I wonder if "Abby Farle"'s messages would have been read as springing as much from traditional values and purity if they had been offered by a boy? By a black girl? By a Latino male? By an Asian woman? A white southern Baptist preacher? I don't think so. As any PR maven knows, the messaging matters. How you present an idea has even more sway than what you say in it (see Reagan campaign, 1984, Bernays, Herman & Chomsky, Stuart Hall's Encoding/Decoding, and more). Comment boards and gaming forums are rife with names nodding to certain identities, and thus socially signaling much more than what they simply write and do. A young white girl summoning Biblical verses in defense of "traditional" beliefs holds certain clout that the others just don't have. Why? Because of how we raise our kids in our culture. Because of how we think of kids in our culture. Because how we understand girls in our culture. Because of how race matters in our culture.
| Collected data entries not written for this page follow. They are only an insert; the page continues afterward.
(* ===== verification/Display.v ===== *)
(** * What a client of the engine is shown ([download/peerinfo.go], [download/progress.go], [engine/session.go], [engine/engine.go])

    The client's name in a peer id, the snapshots of peers, of progress and of files, and the statistics of the engine.
    A floating-point number is an element of [float]; the divisions that make one are arguments, as are the rates, the
    transfer speeds and the free space at the moment of the call. *)

From S2P Require Import Prelude Strconv Net Bitfield Torrent Paths Client Engine Queue Announcer Lifecycle.
Set Warnings "-clear-no-such-hyp".
Local Open Scope Z_scope.

(** ** Peer ids *)

Definition azureusClientNames : list (bytes * bytes) := (fun p => (lit p.1, lit p.2)) <$> [
  ("7T", "aTorrent"); ("AB", "AnyEvent::BitTorrent"); ("AT", "Artemis"); ("AX", "BitPump"); ("AZ", "Azureus");
  ("BB", "BitBuddy"); ("BC", "BitComet"); ("BE", "BitTorrent SDK"); ("BF", "BitFlu"); ("BG", "BTG"); ("BI", "BiglyBT");
  ("BL", "BitBlinder"); ("BP", "BitTorrent Pro"); ("BR", "BitRocket"); ("BS", "BTSlave"); ("BT", "BitTorrent");
  ("BW", "BitWombat"); ("BX", "BittorrentX"); ("CD", "Enhanced CTorrent"); ("CT", "CTorrent"); ("DE", "Deluge");
  ("DP", "Propagate Data Client"); ("EB", "EBit"); ("ES", "electric sheep"); ("FC", "FileCroc");
  ("FD", "Free Download Manager"); ("FT", "FoxTorrent"); ("FW", "FrostWire"); ("FX", "Freebox BitTorrent");
  ("GS", "GSTorrent"); ("HK", "Hekate"); ("HL", "Halite"); ("HN", "Hydranode"); ("KG", "KGet"); ("KT", "KTorrent");
  ("LC", "LeechCraft"); ("LH", "LH-ABC"); ("LP", "Lphant"); ("LT", "libtorrent"); ("lt", "libTorrent");
  ("LW", "LimeWire"); ("MK", "Meerkat"); ("MO", "MonoTorrent"); ("MP", "MooPolice"); ("MR", "Miro");
  ("MT", "MoonlightTorrent"); ("NB", "Net::BitTorrent"); ("NX", "Net Transport"); ("OS", "OneSwarm");
  ("OT", "OmegaTorrent"); ("PB", "Protocol::BitTorrent"); ("PD", "Pando"); ("PI", "PicoTorrent"); ("qB", "qBittorrent");
  ("QD", "QQDownload"); ("RT", "Retriever"); ("RZ", "RezTorrent"); ("S~", "Shareaza alpha/beta"); ("SB", "Swiftbit");
  ("SD", "Thunder"); ("SM", "SoMud"); ("SP", "BitSpirit"); ("SS", "SwarmScope"); ("ST", "stor"); ("st", "SharkTorrent");
  ("SZ", "Shareaza"); ("TB", "Torch"); ("TE", "terasaur Seed Bank"); ("TL", "Tribler"); ("TN", "TorrentDotNET");
  ("TR", "Transmission"); ("TS", "Torrentstorm"); ("TT", "TuoTu"); ("UL", "uLeecher!"); ("UM", "µTorrent Mac");
  ("UT", "µTorrent"); ("VG", "Vagaa"); ("WD", "WebTorrent Desktop"); ("WT", "BitLet"); ("WW", "WebTorrent");
  ("WY", "FireTorrent"); ("XF", "Xfplay"); ("XL", "Xunlei"); ("XS", "XSwifter"); ("XT", "XanTorrent"); ("XX", "Xtorrent");
  ("ZT", "ZipTorrent")]%string.

Definition shadowClientNames : list (bytes * bytes) := (fun p => (lit p.1, lit p.2)) <$> [
  ("A", "ABC"); ("O", "Osprey Permaseed"); ("Q", "BTQueue"); ("R", "Tribler"); ("S", "Shadow"); ("T", "BitTornado");
  ("U", "UPnP NAT BT")]%string.

Definition name_of (names : list (bytes * bytes)) (code : bytes) : option bytes :=
  snd <$> List.find (fun p => bool_decide (p.1 = code)) names.

(** The second test for digits comes after a return on the same condition. *)
Definition decodeAzureusVersion (v : bytes) : bytes :=
  match v with
  | [a; b; c; d] =>
      if forallb is_digit v then
        let patch := if Byte.eqb d x30 then [c] else [c; d] in
        let patch := match parse_int64 patch with Some n => itoa n | None => patch end in
        [a] ++ lit "." ++ [b] ++ lit "." ++ patch
      else v
  | _ => v
  end.

Definition dash : byte := x2d.
Definition Unknown : bytes := lit "Unknown".

(** [id] has 20 bytes. *)
Definition DecodePeerID (id : bytes) : bytes :=
  if bool_decide (id = replicate 20 x00) then Unknown
  else if bool_decide (id !! 0%nat = Some dash) && bool_decide (id !! 7%nat = Some dash) then
    let code := slice id 1 3 in
    match name_of azureusClientNames code with
    | None => lit "Unknown (" ++ code ++ lit ")"
    | Some name =>
        match decodeAzureusVersion (slice id 3 7) with
        | [] => name
        | version => name ++ lit " " ++ version
        end
    end
  else
    let first := match id with b :: _ => u8 b | [] => 0 end in
    if (65 <=? first) && (first <=? 90) && bool_decide (id !! 6%nat = Some dash) then
      default Unknown (name_of shadowClientNames (slice id 0 1))
    else if bool_decide (id !! 0%nat = Some x4d) && bool_decide (id !! 2%nat = Some dash) then
      lit "Mainline " ++ slice id 1 6
    else Unknown.

(** [strings.TrimRight] with a zero byte. *)
Fixpoint trim_zeros (s : bytes) : bytes :=
  match s with
  | [] => []
  | b :: s => match trim_zeros s with [] => if Byte.eqb b x00 then [] else [b] | t => b :: t end
  end.

(** ** Snapshots *)

Section Display.
Context {float : Type} (f0 f100 : float) (of_int : Z -> float).
(** [float64(a) / float64(b)], and the same in percent. *)
Context (ratio percent : Z -> Z -> float).

(** The fields of a connection that [Client] of the peer protocol does not have; [ci_rates] while it is registered with
    the rate sampler; [ci_speed] and [ci_upspeed] are [Speed] and [UploadSpeed]. *)
Record conn_info := mkInfo_ {
  ci_Addr : bytes; ci_Incoming : bool; ci_UsingUTP : bool; ci_Encrypted : bool; ci_PeerID : bytes;
  ci_rates : option (Z * Z); ci_speed : float; ci_upspeed : float
}.

Record PeerSnap := mkPeerSnap {
  sn_Addr : bytes; sn_IPVersion : Z; sn_Incoming : bool; sn_UsingUTP : bool; sn_Encrypted : bool; sn_Client : bytes;
  sn_PeerID : bytes; sn_DownRate : float; sn_UpRate : float; sn_Choked : bool; sn_Choking : bool; sn_Progress : float
}.

Section Peers.
Context (SplitHostPort : bytes -> option (bytes * bytes)) (ParseIP : bytes -> option IP).

Definition ip_version (addr : bytes) : Z :=
  match SplitHostPort addr with
  | Some (host, _) => match ParseIP host with Some ip => if bool_decide (To4 ip = None) then 6 else 4 | None => 4 end
  | None => 4
  end.

(** The pieces of [numPieces] that the peer has. *)
Definition peer_have (numPieces : Z) (c : Client) : Z :=
  if haveAll c then numPieces
  else match bitfield c with Some bf => len (filter (fun i => HasPiece bf i = true) (seqZ 0 numPieces)) | None => 0 end.

Definition client_Snapshot (numPieces : Z) (c : Client) (i : conn_info) : PeerSnap :=
  mkPeerSnap (ci_Addr i) (ip_version (ci_Addr i)) (ci_Incoming i) (ci_UsingUTP i) (ci_Encrypted i) (DecodePeerID (ci_PeerID i))
    (trim_zeros (ci_PeerID i))
    (match ci_rates i with Some (d, _) => of_int d | None => ci_speed i end)
    (match ci_rates i with Some (_, u) => of_int u | None => ci_upspeed i end)
    (choked c) (choking c)
    (if 0 <? numPieces then ratio (peer_have numPieces c) numPieces else f0).

(** [PeerManager.Snapshot] and [Uploader.Snapshot], over the clients each lists. *)
Definition peers_Snapshot (numPieces : Z) (peers : list (Client * conn_info)) : list PeerSnap :=
  (fun p => client_Snapshot numPieces p.1 p.2) <$> peers.

(** [Session.PeerList]: the peers of the manager and of the uploader, where there are such. *)
Definition PeerList (tf : option TorrentFile) (pm up : option (list (Client * conn_info))) : list PeerSnap :=
  let numPieces := match tf with Some tf => len (PieceHashes (t_Info tf)) | None => 0 end in
  match pm with Some ps => peers_Snapshot numPieces ps | None => [] end ++
  match up with Some ps => peers_Snapshot numPieces ps | None => [] end.
End Peers.

Definition state_text (st : State) : bytes :=
  match st with
  | StateAdding => lit "adding" | StateMetadata => lit "metadata" | StateVerifying => lit "verifying"
  | StateDownloading => lit "downloading" | StateSeeding => lit "seeding" | StateComplete => lit "complete"
  | StatePaused => lit "paused" | StateError => lit "error"
  end.

(** [VerifyPercent] is never set. *)
Record ProgressSnap := mkSnap {
  ps_State : bytes; ps_Downloaded : Z; ps_Uploaded : Z; ps_Total : Z; ps_Percent : float; ps_DownSpeed : Z; ps_UpSpeed : Z;
  ps_ActivePeers : Z; ps_KnownPeers : Z; ps_TotalPieces : Z; ps_DonePieces : Z; ps_LastTrackerError : bytes
}.

(** [Progress.Snap]; [downRate] and [upRate] are what the sampler wrote last. *)
Definition progress_Snap (downRate upRate : Z) (p : Progress) : ProgressSnap :=
  mkSnap [] (downloaded p) (p_uploaded p) (totalBytes p)
    (if 0 <? totalBytes p then percent (downloaded p) (totalBytes p) else f0)
    (if completed p <? totalPieces p then downRate else 0) upRate (activePeers p) 0 (totalPieces p) (completed p) [].

Definition inactive (st : State) : bool := match st with StatePaused | StateComplete | StateError => true | _ => false end.

(** What [Snap] reads besides the session: the rates, [TotalUploadSpeed] and [PeerCount] of the uploader, and
    [lastTrackerError]. *)
Record moment := mkMoment { m_down : Z; m_up : Z; m_served : Z; m_clients : Z; m_tracker : bytes }.

Definition session_Snap (m : moment) (s : sess) : ProgressSnap :=
  let st := sess_state s in
  let total := TotalBytes (rec s) in
  match prog s, uploader s with
  | Some p, u =>
      let q := progress_Snap (m_down m) (m_up m) p in
      let '(down, up, peers) :=
        if inactive st then (0, 0, ps_ActivePeers q)
        else match u with
             | Some _ => (ps_DownSpeed q, i64 (m_up m + m_served m), i64 (ps_ActivePeers q + m_clients m))
             | None => (ps_DownSpeed q, m_up m, ps_ActivePeers q)
             end in
      mkSnap (state_text st) (ps_Downloaded q) (ps_Uploaded q) (ps_Total q) (ps_Percent q) down up peers (knownPeers s)
        (ps_TotalPieces q) (ps_DonePieces q) (m_tracker m)
  | None, Some _ => mkSnap (state_text st) total 0 total f100 0 (m_served m) (m_clients m) (knownPeers s) 0 0 (m_tracker m)
  | None, None =>
      let '(pct, got) := if bool_decide (st = StateComplete) then (f100, total) else (f0, 0) in
      mkSnap (state_text st) got 0 total pct 0 0 0 (knownPeers s) 0 0 (m_tracker m)
  end.

(** ** Files *)

Record FileEntry := mkFileEntry { fe_Path : bytes; fe_Length : Z; fe_Downloaded : Z; fe_Priority : Z }.

Definition priorityOf (prios : list Z) (i : nat) : Z := default PriorityNormal (prios !! i).

Fixpoint list_files (bf : option Bitfield) (prios : list Z) (pl total np : Z) (i : nat) (offset : Z) (files : list File) : list FileEntry :=
  match files with
  | [] => []
  | f :: files =>
      mkFileEntry (Join (f_Path f)) (f_Length f) (computeFileDownloaded bf offset (f_Length f) pl total np) (priorityOf prios i)
        :: list_files bf prios pl total np (S i) (i64 (offset + f_Length f)) files
  end.

(** The live bitfield, else the stored one when it is not empty. *)
Definition shown_bitfield (s : sess) : option Bitfield :=
  match haveBF s with
  | Some bf => Some bf
  | None => if bool_decide (Bitfield_ (rec s) = []) then None else Some (Bitfield_ (rec s))
  end.

Definition shown_meta (sha1 sha256 : bytes -> bytes) (s : sess) : option TorrentFile :=
  match meta s with
  | Some tf => Some tf
  | None => match TorrentData (rec s) with [] => None | data => match Parse sha1 sha256 data with Ok tf => Some tf | Err _ => None end end
  end.

Definition Files_of (bf : option Bitfield) (prios : list Z) (tf : TorrentFile) : list FileEntry :=
  let info := t_Info tf in
  let np := len (PieceHashes info) in
  match Files info with
  | [] => [mkFileEntry (Name info) (i_Length info) (computeFileDownloaded bf 0 (i_Length info) (PieceLength info) (TotalSize tf) np)
             (priorityOf prios 0)]
  | files => list_files bf prios (PieceLength info) (TotalSize tf) np 0 0 files
  end.

Definition session_Files (sha1 sha256 : bytes -> bytes) (s : sess) : list FileEntry :=
  match shown_meta sha1 sha256 s with
  | None => []
  | Some tf => Files_of (shown_bitfield s) (FilePriorities (rec s)) tf
  end.

(** ** The engine *)

Record TorrentInfo := mkTorrentInfo {
  ti_ID : bytes; ti_Name : bytes; ti_Source : bytes; ti_State : State; ti_QueuePosition : Z; ti_Progress : ProgressSnap;
  ti_SavePath : bytes; ti_TotalBytes : Z; ti_AddedAt : Z; ti_CompletedAt : Z; ti_Error : bytes
}.

(** The sessions of the engine, each with the moment at which it is read. *)
Abbreviation engine_sessions := (gmap bytes (sess * moment)).

Definition sessionToInfo (x : sess * moment) : TorrentInfo :=
  let r := rec x.1 in
  mkTorrentInfo (ID r) (Name_ r) (Source r) (State_ r) (QueuePosition r) (session_Snap x.2 x.1) (SavePath r) (TotalBytes r)
    (AddedAt r) (CompletedAt r) (Error_ r).

Definition GetTorrent (id : bytes) (m : engine_sessions) : option TorrentInfo := sessionToInfo <$> m !! id.

(** [order] is the iteration order of the map. *)
Definition ListTorrents (order : list bytes) (m : engine_sessions) : list TorrentInfo := omap (fun id => GetTorrent id m) order.

Definition TorrentFiles (sha1 sha256 : bytes -> bytes) (id : bytes) (m : engine_sessions) : option (list FileEntry) :=
  (fun x => session_Files sha1 sha256 x.1) <$> m !! id.

Record EngineStats := mkStats {
  st_DownSpeed : Z; st_UpSpeed : Z; st_Downloaded : Z; st_Uploaded : Z; st_Active : Z; st_Seeding : Z; st_Torrents : Z;
  st_MaxActive : Z; st_Peers : Z; st_KnownPeers : Z; st_DHTNodes : Z; st_FreeSpace : Z
}.

Definition add_snap (st : EngineStats) (q : ProgressSnap) : EngineStats :=
  let live := bool_decide (ps_State q = state_text StateDownloading) || bool_decide (ps_State q = state_text StateVerifying) in
  let seeding := bool_decide (ps_State q = state_text StateSeeding) in
  mkStats (if live then i64 (st_DownSpeed st + ps_DownSpeed q) else st_DownSpeed st) (i64 (st_UpSpeed st + ps_UpSpeed q))
    (i64 (st_Downloaded st + ps_Downloaded q)) (i64 (st_Uploaded st + ps_Uploaded q))
    (if live then st_Active st + 1 else st_Active st) (if seeding then st_Seeding st + 1 else st_Seeding st) (st_Torrents st)
    (st_MaxActive st) (i64 (st_Peers st + ps_ActivePeers q)) (i64 (st_KnownPeers st + ps_KnownPeers q)) (st_DHTNodes st)
    (st_FreeSpace st).

(** [GetStats] without the copy of the configuration; [nodes] is the size of the DHT's table, [free] what [diskFreeSpace]
    returns. *)
Definition GetStats (order : list bytes) (maxActive nodes free : Z) (m : engine_sessions) : EngineStats :=
  let st := foldl add_snap (mkStats 0 0 0 0 0 0 (Z.of_nat (base.size m)) maxActive 0 0 0 0)
              (omap (fun id => (fun x => session_Snap x.2 x.1) <$> m !! id) order) in
  mkStats (st_DownSpeed st) (st_UpSpeed st) (st_Downloaded st) (st_Uploaded st) (st_Active st) (st_Seeding st) (st_Torrents st)
    (st_MaxActive st) (st_Peers st) (st_KnownPeers st) nodes free.
End Display.

Arguments conn_info : clear implicits.
Arguments PeerSnap : clear implicits.
Arguments ProgressSnap : clear implicits.
Arguments TorrentInfo : clear implicits.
While the ability for cloaked messaging -- or "sock puppeting" -- through social media raises some serious credibility and trust issues that impact information quality in the digital age, this instance again reminds us that race, age, and gender matter a whole heck of a lot in understanding technology as part of new media and society. Information offered in online spaces is disembodied and distanced from the social identity of its source, but it is not neutral. Rather, it commonly relies on familiar analog identity heuristics for framing and contextualization, as well as for spiking it with cultural codes and meaning.
Following up on Lisa Nakamura's badass work, the adage still holds; while nobody knows you're a dog online, if you post as a dog, readers will be more likely to trust your views on topics related to bones.
Messaging matters. Though girls are commonly considered socially impotent in US society, in new media spaces where anonymity is the norm, the "white girl," as cultural message, can be very productive indeed.